Then delete him and create a new character.

----------


## bovon

I was using this pre 3.2.2.104 patch. Now it will not work, Auto cast every 1 sec. Love this bot please fix.

----------


## klides

I was using 2.4.3 patch and it didnt work... It was auto casting every 2sec... Can u tell me what was happening?

----------


## kerclunk

> I was using 2.4.3 patch and it didnt work... It was auto casting every 2sec... Can u tell me what was happening?


Not sure. The bot is pretty simple and worked for me all up until 3.2.2 without any problems at all.

----------


## podbit

Its doing that because of the new patch, as soon as they update it to the 3.2.2 im sure it will work again

----------


## klides

"1 > Go in the menu of wow, Key Bindings > Targetings Function > and press key K in interacte with target."
Interacte with target?? I dont have this :O... Has another name?

----------


## klides

I cant put it working on Tru-Wow server :s this is a private server...

----------


## Rival-Fr

I update this tomorrow

----------


## matzas

pls update it for 3.2.2. This is so far best bot i ever had, pls do it fast :-) +rep

----------


## bovon

1st off plus rep works great I love it.
Now my question, is there a way or a setting i missed so that I can alt tab out of wow and mrfish not crash?
:wave:

----------


## Rival-Fr

update here: http://www.mmowned.com/forums/bots-p...easy-fast.html

----------


## Apoc

> update here: http://www.mmowned.com/forums/bots-p...easy-fast.html


Or you can use this thread to update.

Don't make another thread about this same program; or I'll start giving you infractions.

----------


## Rival-Fr

Because I can not change the title on this thread. But no update I do not want to re-make the thread a modo to delete the other.

----------


## true_blue

ok can u post the new version here please? That other thread is closed  :Frown: 
PS thanks for your work, your bot is the best!

----------


## Rival-Fr

I have update the thread

----------


## klides

This was casting every 1 second and not waiting for the bobber to jump... What was hapening?

----------


## Apoc

> Because I can not change the title on this thread. But no update I do not want to re-make the thread a modo to delete the other.

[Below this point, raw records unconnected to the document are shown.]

(* ===== verification/ServerEvents.v ===== *)
(** * The server's commands for clients on its own node

    Where processes cannot share mutexes, a client maps the shared memory for the data of the events,
    and the server of the ET system takes and puts the events for it (et_command_loop_system of et_server.c,
    the commands that end in _L).  [sid] is the id of the ET system.  The integers and pointers of these
    messages are copied as they are in memory; the client runs on the same node, so that only the width of
    the words counts, and the order of their bytes is that of a little-endian machine with pointers of
    eight bytes. *)
From stdpp Require Import base gmap strings list.
From S2P Require Import Prelude Types Machine EvList Sample Stats Api Temp EventApi Wire Client Server.
Open Scope Z_scope.

Definition ET_NET_EV_GET_L : Z := 0.
Definition ET_NET_EVS_GET_L : Z := 1.
Definition ET_NET_EV_PUT_L : Z := 2.
Definition ET_NET_EVS_PUT_L : Z := 3.
Definition ET_NET_EV_NEW_L : Z := 4.
Definition ET_NET_EVS_NEW_L : Z := 5.
Definition ET_NET_EV_DUMP_L : Z := 6.
Definition ET_NET_EVS_DUMP_L : Z := 7.
Definition ET_NET_EVS_NEW_GRP_L : Z := 8.

(** ** Words as they are in memory *)

Definition native (z : Z) : list Z := rev (htonl z).
Definition natives (zs : list Z) : list Z := concat (map native zs).
(** The int number [i] of a message. *)
Definition native_at (bs : list Z) (i : nat) : Z := int32 (ntohl (rev (take 4 (drop (4 * i) bs)))).

(** A pointer, whose low half comes first. *)
Definition pointer (p : Z) : list Z := native (ET_LOWINT p) ++ native (ET_HIGHINT p).
Definition pointers (ps : list Z) : list Z := concat (map pointer ps).
Definition pointer_of (bs : list Z) : Z := ET_64BIT_UINT (ntohl (rev (take 4 (drop 4 bs)))) (ntohl (rev (take 4 bs))).
Fixpoint pointers_of (n : nat) (bs : list Z) : list Z :=
  match n with
  | O => []
  | S n' => pointer_of (take 8 bs) :: pointers_of n' (drop 8 bs)
  end.

(** Two ints of a message that are the halves of a pointer or of a size. *)
Definition ET_64BIT_P (hi lo : Z) : Z := ET_64BIT_UINT hi lo.

Section server_events.
Context `{R0 : Remote} `{R1 : RemoteEvents} `{K0 : Kernel}.
Context (sid : et_id).

(** ** Waiting on behalf of a client *)

(** The attachment does not sleep any more. *)
Definition awake (att : Z) : M unit :=
  str_attach att (set_at_sleep ET_ATT_NOSLEEP) ;;; str_attach att (set_at_quit ET_ATT_CONTINUE).

(** [true] if the attachment shall wake up; then it is told so. *)
Definition to_wake (att : Z) : M bool :=
  let* a := ld_attach att in
  if at_quit a =? ET_ATT_QUIT then awake att ;;; ret true else ret false.

(** select on the socket: there is something to read, or the connection is closed. *)
Definition readable : SM bool := fun c =>
  ret (Go (negb (match cn_in c with [] => true | _ => false end) || negb (cn_open c)), c).

Definition three_seconds : timespec := mkTimespec 3 0.

(** while (err == ET_ERROR_TIMEOUT); [f] is the call, with its way to wait and the time. *)
Fixpoint served_sleep {A} (n : nat) (att : Z) (none : A) (f : Z -> option timespec -> M (Z * A)) : SM (Z * A) :=
  match n with
  | O => call diverge
  | S n' =>
      let! wake := call (to_wake att) in
      if (wake : bool) then sret (ET_ERROR_WAKEUP, none)
      else
        let! r := call (f ET_TIMED (Some three_seconds)) in
        if fst r =? ET_ERROR_TIMEOUT then
          let! broken := readable in
          if (broken : bool) then goto_end else served_sleep n' att none f
        else let! _ := call (awake att) in sret r
  end.

(** Each round but the last uses up a wake-up of the context. *)
Definition sleep_rounds {A} (att : Z) (none : A) (f : Z -> option timespec -> M (Z * A)) : SM (Z * A) :=
  fun c x m => served_sleep (S (length (cx_wakes x))) att none f c x m.

(** The three ways to wait; [none] is what the variables hold when nothing is called. *)
Definition served_wait {A} (att mode : Z) (deltatime : timespec) (none : A)
    (f : Z -> option timespec -> M (Z * A)) : SM (Z * A) :=
  if mode =? ET_TIMED then
    let! _ := call (str_attach att (set_at_sleep ET_ATT_SLEEP)) in
    let! wake := call (to_wake att) in
    if (wake : bool) then sret (ET_ERROR_WAKEUP, none) else call (f mode (Some deltatime))
  else if mode =? ET_SLEEP then
    let! _ := call (str_attach att (set_at_sleep ET_ATT_SLEEP)) in sleep_rounds att none f
  else call (f mode None).

(** ** The commands *)

(** An array of [n] ints. *)
Definition sread_natives (n : nat) : SM (list Z) :=
  let! bs := sread (4 * Z.of_nat n) (4 * Z.of_nat n) in sret (map (native_at bs) (seq 0 n)).
Definition at_ (ws : list Z) (i : nat) : Z := nth i ws 0.

(** The pointer to an event, NULL when there is none. *)
Definition one_event (es : list Z) : Z := hd NULL es.

Definition srv_ev_get_l : SM unit :=
  let! ws := sread_natives 4 in
  let att := at_ ws 0 in
  let! (err, es) := served_wait att (at_ ws 1) (mkTimespec (at_ ws 2) (at_ ws 3)) []
    (fun wait deltatime => et_event_get sid att true wait deltatime) in
  swrite (natives [err; ET_HIGHINT (one_event es); ET_LOWINT (one_event es)]).

(** A status that is negative is sent alone, the events after their number. *)
Definition reply_events (r : Z * (list Z * Z)) : SM unit :=
  let '(err, (events, nevents)) := r in
  if err <? 0 then swrite (native err)
  else swrite (native nevents ++ pointers (take (Z.to_nat nevents) events)).

(** The results of the functions for several events. *)
Definition several (p : M (Z * list Z * Z)) : M (Z * (list Z * Z)) :=
  let* (status, pes, nread) := p in ret (status, (pes, nread)).

Definition srv_evs_get_l : SM unit :=
  let! ws := sread_natives 5 in
  let att := at_ ws 0 in
  let num := at_ ws 2 in
  let! r := served_wait att (at_ ws 1) (mkTimespec (at_ ws 3) (at_ ws 4)) ([], 0)
    (fun wait deltatime => several (et_events_get sid att true wait deltatime num)) in
  reply_events r.

Definition not_null (p : Z) : option Z := if p =? NULL then None else Some p.

(** The array of pointers has as many elements as the system has events. *)
Definition sread_events (nevents : Z) : SM (list Z) :=
  let! y := call ld_sys in
  let! bs := sread (8 * cf_nevents (sys_config y)) (8 * nevents) in
  sret (pointers_of (Z.to_nat nevents) bs).

Definition srv_ev_put_l : SM unit :=
  let! ws := sread_natives 3 in
  let! err := call (et_event_put sid (at_ ws 0) (not_null (ET_64BIT_P (at_ ws 1) (at_ ws 2)))) in
  swrite (native err).

Definition srv_evs_put_l : SM unit :=
  let! ws := sread_natives 2 in
  let! events := sread_events (at_ ws 1) in
  let! err := call (et_events_put sid (at_ ws 0) true events (at_ ws 1)) in
  swrite (native err).

Definition srv_ev_new_l : SM unit :=
  let! ws := sread_natives 6 in
  let att := at_ ws 0 in
  let size := ET_64BIT_UINT (at_ ws 2) (at_ ws 3) in
  let! (err, es) := served_wait att (at_ ws 1) (mkTimespec (at_ ws 4) (at_ ws 5)) []
    (fun mode deltatime => et_event_new sid att true mode deltatime size) in
  let event := if err =? ET_OK then one_event es else 0 in
  swrite (natives [err; ET_HIGHINT event; ET_LOWINT event]).

Definition srv_evs_new_l : SM unit :=
  let! ws := sread_natives 7 in
  let att := at_ ws 0 in
  let size := ET_64BIT_UINT (at_ ws 2) (at_ ws 3) in
  let num := at_ ws 4 in
  let! r := served_wait att (at_ ws 1) (mkTimespec (at_ ws 5) (at_ ws 6)) ([], 0)
    (fun mode deltatime => several (et_events_new sid att true mode deltatime size num)) in
  reply_events r.

Definition srv_evs_new_grp_l : SM unit :=
  let! ws := sread_natives 8 in
  let att := at_ ws 0 in
  let size := ET_64BIT_UINT (at_ ws 2) (at_ ws 3) in
  let num := at_ ws 4 in
  let group := at_ ws 5 in
  let! r := served_wait att (at_ ws 1) (mkTimespec (at_ ws 6) (at_ ws 7)) ([], 0)
    (fun mode deltatime => several (et_events_new_group sid att true mode deltatime size num group)) in
  reply_events r.

Definition srv_ev_dump_l : SM unit :=
  let! ws := sread_natives 3 in
  let! err := call (et_event_dump sid (at_ ws 0) (not_null (ET_64BIT_P (at_ ws 1) (at_ ws 2)))) in
  swrite (native err).

Definition srv_evs_dump_l : SM unit :=
  let! ws := sread_natives 2 in
  let! events := sread_events (at_ ws 1) in
  let! err := call (et_events_dump sid (at_ ws 0) true events (at_ ws 1)) in
  swrite (native err).

(** The commands for clients on the same node; [others] are those for events over the network. *)
Definition srv_local_events (others : Z -> SM unit) (command : Z) : SM unit :=
  if command =? ET_NET_EV_GET_L then srv_ev_get_l
  else if command =? ET_NET_EVS_GET_L then srv_evs_get_l
  else if command =? ET_NET_EV_PUT_L then srv_ev_put_l
  else if command =? ET_NET_EVS_PUT_L then srv_evs_put_l
  else if command =? ET_NET_EV_NEW_L then srv_ev_new_l
  else if command =? ET_NET_EVS_NEW_L then srv_evs_new_l
  else if command =? ET_NET_EVS_NEW_GRP_L then srv_evs_new_grp_l
  else if command =? ET_NET_EV_DUMP_L then srv_ev_dump_l
  else if command =? ET_NET_EVS_DUMP_L then srv_evs_dump_l
  else others command.
End server_events.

If you need the thread title changed, feel free to PM me. Don't just make a new thread.

----------


## Hypnotize

FINALLY! a bot that works for me  :Big Grin:  +rep +kisses

----------


## rykku

Working fine, I'm leveling fishing in dalaran with this bot... it's going so fast since the trainer is beside the fountain  :Big Grin: 

And you can alt-tab the game and it still working! 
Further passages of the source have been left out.